What was lost in this news, however, is that almost half of the job growth came in the health care sector. Thus, health care provides a large underpinning for our economic growth, but is this a good thing? Currently, health care expenditures are quickly increasing beyond what individuals, employers, or the government can afford. Ironically, what is gained by these increases in employment may be offset by the burden of rising health care costs on the overall economy. This raises an important question. Is the expansion within the health care industry a good thing for our economy and nation, or is it an emerging bubble that will inevitably burst?

Over the past decade, national health care costs grew from an already large $1.6 trillion per year and 14 percent of the GDP in 2002 to $2.6 trillion per year and 18 percent of the GDP currently. This growth has been fueled by increased costs of treating chronic diseases with expensive specialty and hospital care. Such expenses are driven in part by investments in technologies and new facilities that often rival the opulence of five-star hotels. According to the Health Care Cost Institute, price increases and costs of hospital admissions grew nearly three times faster than inflation. Despite the drag on the economy from the rising cost of health care, preventable chronic diseases have continued to grow. Consequently, the increased expenditures have not led to an improvement in the health of the nation.

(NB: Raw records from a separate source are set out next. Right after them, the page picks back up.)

Lemma length_Array_sort l : length (Array_sort cmp l) = length l.
Proof. by rewrite Array_sort_Permutation. Qed.

Hypothesis R_total : ∀ x y, R x y ∨ R y x.

Lemma HdRel_sort_insert z x l :
  R z x → HdRel R z l → HdRel R z (sort_insert cmp x l).
Proof.
  intros Hzx Hl. destruct l as [|y l]; simpl.
  - by constructor.
  - case_bool_decide; constructor; [done|]. by inversion Hl.
Qed.

Lemma Sorted_sort_insert x l : Sorted R l → Sorted R (sort_insert cmp x l).
Proof.
  induction 1 as [|y l Hl IH Hhd]; simpl.
  - by repeat constructor.
  - case_bool_decide as Hxy.
    + constructor; [by constructor|]. by constructor.
    + constructor; [done|]. apply HdRel_sort_insert; [|done].
      destruct (R_total x y); [done|done].
Qed.

Lemma Sorted_Array_sort l : Sorted R (Array_sort cmp l).
Proof.
  induction l as [|x l IH]; simpl; [constructor|].
  by apply Sorted_sort_insert.
Qed.
End sort_facts.

Lemma Sorted_weaken {A} (R R' : relation A) l :
  (∀ a b, R a b → R' a b) → Sorted R l → Sorted R' l.
Proof.
  intros HR. induction 1 as [|x l Hl IH Hhd]; constructor; [done|].
  destruct Hhd; constructor; auto.
Qed.

Lemma sort_ascending_Permutation values : sort_ascending values ≡ₚ values.
Proof. apply Array_sort_Permutation. Qed.

Lemma Sorted_sort_ascending values : Sorted Qcle (sort_ascending values).
Proof.
  assert (Sorted (λ a b : Qc, a - b ≤ 0) (sort_ascending values)) as H.
  { apply Sorted_Array_sort. intros x y. rewrite !Qc_sub_le_0.
    destruct (Qc_le_total x y); auto. }
  eapply Sorted_weaken, H. intros a b. by rewrite Qc_sub_le_0.
Qed.

(** ** Median *)

Lemma length_sort_ascending values : length (sort_ascending values) = length values.
Proof. apply length_Array_sort. Qed.

Lemma calculateMedian_nonempty values :
  values ≠ [] →
  calculateMedian values =
    let sorted := sort_ascending values in
    let mid := (length values / 2)%nat in
    if bool_decide (length values mod 2 ≠ 0)%nat
    then nth mid sorted 0
    else (nth (mid - 1) sorted 0 + nth mid sorted 0) / num 2.
Proof.
  intros Hne. destruct values as [|x l]; [done|].
  unfold calculateMedian. by rewrite length_sort_ascending.
Qed.

Lemma calculateMedian_indices values :
  values ≠ [] →
  (length values / 2 < length (sort_ascending values))%nat ∧
  (length values mod 2 = 0 → 1 ≤ length values / 2)%nat.
Proof.
  intros Hne. rewrite length_sort_ascending.
  assert (0 < length values)%nat by (destruct values; [done|simpl; lia]).
  split.
  - apply Nat.div_lt; lia.
  - intros Hmod. pose proof (Nat.div_mod_eq (length values) 2). lia.
Qed.

Lemma nth_lookup_lt (l : list Qc) i :
  (i < length l)%nat → l !! i = Some (nth i l 0).
Proof.
  intros Hi. destruct (lookup_lt_is_Some_2 l i Hi) as [v Hv].
  by rewrite nth_lookup, Hv.
Qed.

(** C3. For every list of numbers, [calculateMedian] works on the list
    sorted ascending (a sorted permutation of the input): it returns the
    middle element when the length is odd, the arithmetic mean of the
    two middle elements when the length is even, and 0 for the empty
    list. *)
Theorem calculateMedian_spec (values : list Qc) :
  let sorted := sort_ascending values in
  sorted ≡ₚ values ∧ Sorted Qcle sorted ∧
  (values = [] → calculateMedian values = 0) ∧
  (∀ k, length values = (2 * k + 1)%nat →
        sorted !! k = Some (calculateMedian values)) ∧
  (∀ k, length values = (2 * k + 2)%nat →
        ∃ a b, sorted !! k = Some a ∧ sorted !! S k = Some b ∧
               calculateMedian values = (a + b) / num 2).
Proof.
  intros sorted. split_and!.
  - apply sort_ascending_Permutation.
  - apply Sorted_sort_ascending.
  - by intros ->.
  - intros k Hlen.
    assert (values ≠ []) as Hne by (intros ->; simpl in Hlen; lia).
    rewrite calculateMedian_nonempty by done. cbv zeta.
    replace (length values / 2)%nat with k
      by (rewrite Hlen; apply Nat.div_unique with 1%nat; lia).
    replace (length values mod 2)%nat with 1%nat
      by (rewrite Hlen; apply Nat.mod_unique with k; lia).
    rewrite bool_decide_eq_true_2 by lia.
    apply nth_lookup_lt. unfold sorted. rewrite length_sort_ascending. lia.
  - intros k Hlen.
    assert (values ≠ []) as Hne by (intros ->; simpl in Hlen; lia).
    rewrite calculateMedian_nonempty by done. cbv zeta.
    replace (length values / 2)%nat with (S k)
      by (rewrite Hlen; apply Nat.div_unique with 0%nat; lia).
    replace (length values mod 2)%nat with 0%nat
      by (rewrite Hlen; apply Nat.mod_unique with (S k); lia).
    rewrite bool_decide_eq_false_2 by lia.
    replace (S k - 1)%nat with k by lia.
    exists (nth k (sort_ascending values) 0), (nth (S k) (sort_ascending values) 0).
    split_and!; [| |done];
      apply nth_lookup_lt; rewrite length_sort_ascending; lia.
Qed.

(** ** Percentile *)

Lemma Math_ceil_pos (x : Qc) : 0 < x → (1 ≤ Math_ceil x)%Z.
Proof.
  intros Hx. unfold Math_ceil.
  assert (0 < Qceiling x)%Z; [|lia].
  rewrite Zlt_Qlt. eapply Qlt_le_trans; [|apply Qle_ceiling]. exact Hx.
Qed.

Lemma Math_ceil_le_num (x : Qc) (z : Z) : x ≤ num z → (Math_ceil x ≤ z)%Z.
Proof.
  intros Hx. unfold Math_ceil.
  rewrite <-(Qceiling_Z z). apply Qceiling_resp_le.
  unfold Qcle in Hx. by rewrite this_num in Hx.
Qed.

Lemma percent_rank_le (p n : Qc) : p ≤ num 100 → 0 ≤ n → p / num 100 * n ≤ n.
Proof.
  intros Hp Hn.
  rewrite <-(Qcmult_1_l n) at 2.
  apply Qcmult_le_compat_r; [|done].
  replace 1 with (num 100 / num 100) by (by apply Qc_is_canon).
  apply Qcmult_le_compat_r; [done|]. by_compute.
Qed.

Lemma percent_rank_pos (p n : Qc) : 0 < p → 0 < n → 0 < p / num 100 * n.
Proof.
  intros Hp Hn.
  rewrite <-(Qcmult_0_l n). apply Qcmult_lt_compat_r; [done|].
  rewrite <-(Qcmult_0_l (/ num 100)). apply Qcmult_lt_compat_r; [|done].
  by_compute.
Qed.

What is frightening is the parallel between the growth in the health care industry and the recent experience in the real estate market. In real estate, the American dream to own a home was seen as laudable. Unfortunately, the financial market could not sustain the growth of the housing market, and it ultimately collapsed. In health care, access for all Americans is at least as important a goal and should be achieved, but it must be done in a way that is effective and affordable. The current approach, in my view, is neither effective nor sustainable. Fortunately, there is a solution to this dilemma. Health care expenditures must be focused toward health promotion, prevention, patient engagement, and coordinated care rather than the current emphasis on high-cost, sporadic treatment of disease events that are largely preventable. We know how to make the approach to care far more effective and less costly.

Personalized, predictive, and preventive approaches, with intense patient engagement, are already proving to be far more effective than the current reactive treatment of disease events. At the center of effective care should be the individual (who at times is the patient) who is engaged, informed, and involved in their own health. Coupling the engaged individual with a health care system designed to meet personalized medical needs overtime is the model that we should move toward.

Health care sector growth within a system that actually improves health and minimizes preventable diseases will be cost effective, sustainable, and a true boost to our economy. Absent this, growth in the health care industry is a mixed blessing.